Task to carry out: A single number is required: how many lines in the data below contain "unfold".

[Entries taken from a collection]
Lemma quiet_ret {A} (x : A) : quiet (mret x).
Proof. done. Qed.
Lemma quiet_lift {A} (o : outcome A) : quiet (lift o).
Proof. done. Qed.
Lemma quiet_undef {A} : quiet (undef (A := A)).
Proof. done. Qed.
Lemma quiet_fuel {A} : quiet (out_of_fuel (A := A)).
Proof. done. Qed.
Lemma quiet_get : quiet getS.
Proof. done. Qed.
Lemma quiet_mod f : (∀ q, q_signals (f q) = q_signals q) → quiet (modS f).
Proof. intros H q. unfold answers. cbn. by rewrite H. Qed.
Lemma quiet_emit x : is_answer x = false → quiet (emit x).
Proof. intros H q. unfold answers. cbn. rewrite List.filter_app. cbn. by rewrite H, app_nil_r. Qed.
Lemma quiet_bind {A B} (m : Q A) (k : A → Q B) : quiet m → (∀ x, quiet (k x)) → quiet (m ≫= k).
Proof.
  intros Hm Hk q. specialize (Hm q). unfold mbind, ST_bind. destruct (m q) as [[x|e| | |] q1]; cbn in *; try done.
  by rewrite Hk.
Qed.
Lemma quiet_try {A} (m : Q A) f h : quiet m → (∀ e, quiet (h e)) → quiet (try_catch m f h).
Proof.
  intros Hm Hh q. specialize (Hm q). unfold try_catch. destruct (m q) as [[x|e| | |] q1]; cbn in *; try done.
  destruct (f e); [by rewrite Hh|done].
Qed.
Create HintDb quiet discriminated.
#[local] Hint Resolve quiet_ret quiet_lift quiet_undef quiet_fuel quiet_get : quiet.
Ltac quiet_step :=
  lazymatch goal with
  | |- ∀ _, _ => intros ?
  | |- quiet (let _ := _ in _) => cbv zeta
  | |- quiet (if ?b then _ else _) => destruct b
  | |- quiet (match ?x with _ => _ end) => destruct x
  | |- quiet (try_catch _ _ _) => apply quiet_try
  | |- quiet (modS _) => apply quiet_mod; done
  | |- quiet (emit _) => apply quiet_emit; done
  | |- quiet _ => first [ solve [ auto with quiet ] | apply quiet_bind ]
  end.
Ltac quiet_tac := repeat quiet_step.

Answer to the problem: 4